ASSIGNMENT: Scan the lines below for "skip" and copy the matches.
BEGIN LISTED RECORDS
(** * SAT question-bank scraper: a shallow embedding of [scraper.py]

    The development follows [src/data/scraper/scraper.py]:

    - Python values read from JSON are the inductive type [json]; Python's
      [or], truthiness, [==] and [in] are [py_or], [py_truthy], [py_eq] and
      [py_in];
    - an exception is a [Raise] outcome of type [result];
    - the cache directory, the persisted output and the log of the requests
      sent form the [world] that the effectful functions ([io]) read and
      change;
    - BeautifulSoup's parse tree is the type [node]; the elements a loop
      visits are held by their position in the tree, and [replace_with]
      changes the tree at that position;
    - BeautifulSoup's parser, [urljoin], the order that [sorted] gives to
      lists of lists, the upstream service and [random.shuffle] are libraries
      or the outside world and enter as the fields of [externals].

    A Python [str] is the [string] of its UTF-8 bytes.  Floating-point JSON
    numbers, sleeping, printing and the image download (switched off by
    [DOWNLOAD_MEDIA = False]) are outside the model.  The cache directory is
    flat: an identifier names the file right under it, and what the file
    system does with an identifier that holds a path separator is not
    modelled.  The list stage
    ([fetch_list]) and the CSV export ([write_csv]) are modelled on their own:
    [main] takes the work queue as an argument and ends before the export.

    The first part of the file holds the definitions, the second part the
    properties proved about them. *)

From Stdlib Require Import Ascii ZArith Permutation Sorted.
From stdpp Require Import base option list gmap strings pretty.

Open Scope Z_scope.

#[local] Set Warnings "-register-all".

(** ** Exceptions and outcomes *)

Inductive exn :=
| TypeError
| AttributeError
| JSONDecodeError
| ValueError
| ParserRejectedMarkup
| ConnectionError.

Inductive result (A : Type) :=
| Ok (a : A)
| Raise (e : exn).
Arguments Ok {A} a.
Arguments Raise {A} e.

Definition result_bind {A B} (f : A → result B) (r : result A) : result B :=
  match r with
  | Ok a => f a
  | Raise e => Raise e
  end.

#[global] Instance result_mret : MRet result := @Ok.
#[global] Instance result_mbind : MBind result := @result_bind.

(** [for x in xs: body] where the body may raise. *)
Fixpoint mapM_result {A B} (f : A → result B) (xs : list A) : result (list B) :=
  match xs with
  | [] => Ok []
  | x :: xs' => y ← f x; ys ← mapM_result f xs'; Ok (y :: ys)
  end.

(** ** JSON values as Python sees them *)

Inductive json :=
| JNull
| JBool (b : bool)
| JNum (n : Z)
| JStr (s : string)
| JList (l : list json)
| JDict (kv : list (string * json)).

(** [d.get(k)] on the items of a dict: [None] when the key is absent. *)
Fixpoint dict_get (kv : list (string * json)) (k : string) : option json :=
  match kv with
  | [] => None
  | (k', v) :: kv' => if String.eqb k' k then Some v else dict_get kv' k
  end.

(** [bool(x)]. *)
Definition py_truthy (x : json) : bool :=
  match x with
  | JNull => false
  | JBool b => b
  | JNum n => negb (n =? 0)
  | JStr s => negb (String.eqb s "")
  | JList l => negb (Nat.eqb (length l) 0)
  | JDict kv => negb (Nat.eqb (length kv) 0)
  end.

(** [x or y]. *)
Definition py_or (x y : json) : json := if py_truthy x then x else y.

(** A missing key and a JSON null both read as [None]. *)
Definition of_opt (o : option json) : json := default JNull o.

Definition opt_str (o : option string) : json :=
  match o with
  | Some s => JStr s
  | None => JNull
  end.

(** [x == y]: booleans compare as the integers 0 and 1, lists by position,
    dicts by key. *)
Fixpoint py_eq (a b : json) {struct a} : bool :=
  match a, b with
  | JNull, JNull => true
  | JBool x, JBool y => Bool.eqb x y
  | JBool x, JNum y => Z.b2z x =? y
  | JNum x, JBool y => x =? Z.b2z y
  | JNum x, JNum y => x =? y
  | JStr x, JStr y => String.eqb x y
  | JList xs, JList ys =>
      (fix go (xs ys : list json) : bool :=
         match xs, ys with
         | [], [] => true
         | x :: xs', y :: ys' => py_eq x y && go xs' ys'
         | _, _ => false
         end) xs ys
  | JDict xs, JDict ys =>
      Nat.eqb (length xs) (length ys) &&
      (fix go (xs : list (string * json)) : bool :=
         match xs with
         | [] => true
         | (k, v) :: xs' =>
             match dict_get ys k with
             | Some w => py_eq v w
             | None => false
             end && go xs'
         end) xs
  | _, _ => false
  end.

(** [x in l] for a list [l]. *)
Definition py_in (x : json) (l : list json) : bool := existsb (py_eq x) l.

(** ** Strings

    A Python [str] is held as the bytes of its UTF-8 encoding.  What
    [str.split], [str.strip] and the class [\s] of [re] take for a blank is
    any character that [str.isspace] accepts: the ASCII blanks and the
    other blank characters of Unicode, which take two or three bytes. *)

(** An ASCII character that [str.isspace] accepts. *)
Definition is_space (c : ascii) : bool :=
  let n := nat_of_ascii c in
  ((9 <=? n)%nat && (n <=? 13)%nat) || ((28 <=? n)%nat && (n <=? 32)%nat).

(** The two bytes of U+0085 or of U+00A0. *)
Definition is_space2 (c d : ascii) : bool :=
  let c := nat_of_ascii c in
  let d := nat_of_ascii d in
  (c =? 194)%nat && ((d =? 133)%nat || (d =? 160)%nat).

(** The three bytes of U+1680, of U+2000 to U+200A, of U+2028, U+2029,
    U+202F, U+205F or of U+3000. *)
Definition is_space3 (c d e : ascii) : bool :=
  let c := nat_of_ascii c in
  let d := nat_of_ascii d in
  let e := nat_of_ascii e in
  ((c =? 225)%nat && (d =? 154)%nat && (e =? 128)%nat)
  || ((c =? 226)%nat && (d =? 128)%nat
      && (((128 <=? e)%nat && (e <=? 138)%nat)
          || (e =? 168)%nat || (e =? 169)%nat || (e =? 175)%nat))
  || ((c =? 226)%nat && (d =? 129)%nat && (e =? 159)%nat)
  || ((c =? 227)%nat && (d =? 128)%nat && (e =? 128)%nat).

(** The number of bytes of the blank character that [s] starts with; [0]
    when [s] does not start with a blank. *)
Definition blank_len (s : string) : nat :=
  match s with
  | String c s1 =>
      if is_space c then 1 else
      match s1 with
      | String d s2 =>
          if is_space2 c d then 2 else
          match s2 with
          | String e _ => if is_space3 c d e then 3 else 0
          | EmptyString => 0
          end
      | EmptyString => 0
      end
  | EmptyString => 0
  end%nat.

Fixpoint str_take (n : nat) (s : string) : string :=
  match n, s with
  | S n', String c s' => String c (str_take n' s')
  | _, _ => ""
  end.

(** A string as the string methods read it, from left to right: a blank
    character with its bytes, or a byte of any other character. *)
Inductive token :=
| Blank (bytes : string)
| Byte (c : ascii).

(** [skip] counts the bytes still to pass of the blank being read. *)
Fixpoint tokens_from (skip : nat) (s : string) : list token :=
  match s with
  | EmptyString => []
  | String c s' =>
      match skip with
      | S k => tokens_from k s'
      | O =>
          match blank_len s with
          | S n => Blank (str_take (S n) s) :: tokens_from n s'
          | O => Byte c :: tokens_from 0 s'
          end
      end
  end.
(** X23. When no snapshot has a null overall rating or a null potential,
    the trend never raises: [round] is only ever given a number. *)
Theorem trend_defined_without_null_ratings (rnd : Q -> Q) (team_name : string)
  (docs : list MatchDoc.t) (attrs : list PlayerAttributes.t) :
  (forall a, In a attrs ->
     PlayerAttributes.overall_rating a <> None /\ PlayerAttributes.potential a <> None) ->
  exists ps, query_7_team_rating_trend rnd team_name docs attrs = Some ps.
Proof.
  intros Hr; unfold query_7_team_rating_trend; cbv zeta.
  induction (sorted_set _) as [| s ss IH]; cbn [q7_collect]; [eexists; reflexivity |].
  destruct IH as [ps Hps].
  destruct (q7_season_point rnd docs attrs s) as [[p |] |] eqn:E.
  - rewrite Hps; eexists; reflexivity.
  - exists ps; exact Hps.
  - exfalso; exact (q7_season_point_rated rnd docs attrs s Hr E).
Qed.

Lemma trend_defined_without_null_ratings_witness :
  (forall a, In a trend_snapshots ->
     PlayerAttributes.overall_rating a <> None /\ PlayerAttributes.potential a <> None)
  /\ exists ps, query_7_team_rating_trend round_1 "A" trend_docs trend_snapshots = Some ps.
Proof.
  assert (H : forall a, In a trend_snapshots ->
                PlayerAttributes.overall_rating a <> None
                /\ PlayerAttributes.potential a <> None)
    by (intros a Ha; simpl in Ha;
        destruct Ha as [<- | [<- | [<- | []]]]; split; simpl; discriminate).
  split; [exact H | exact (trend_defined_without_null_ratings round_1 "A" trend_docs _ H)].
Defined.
END LISTED RECORDS
ANSWER SECTION:
(** [skip] counts the bytes still to pass of the blank being read. *)
Fixpoint tokens_from (skip : nat) (s : string) : list token :=
      match skip with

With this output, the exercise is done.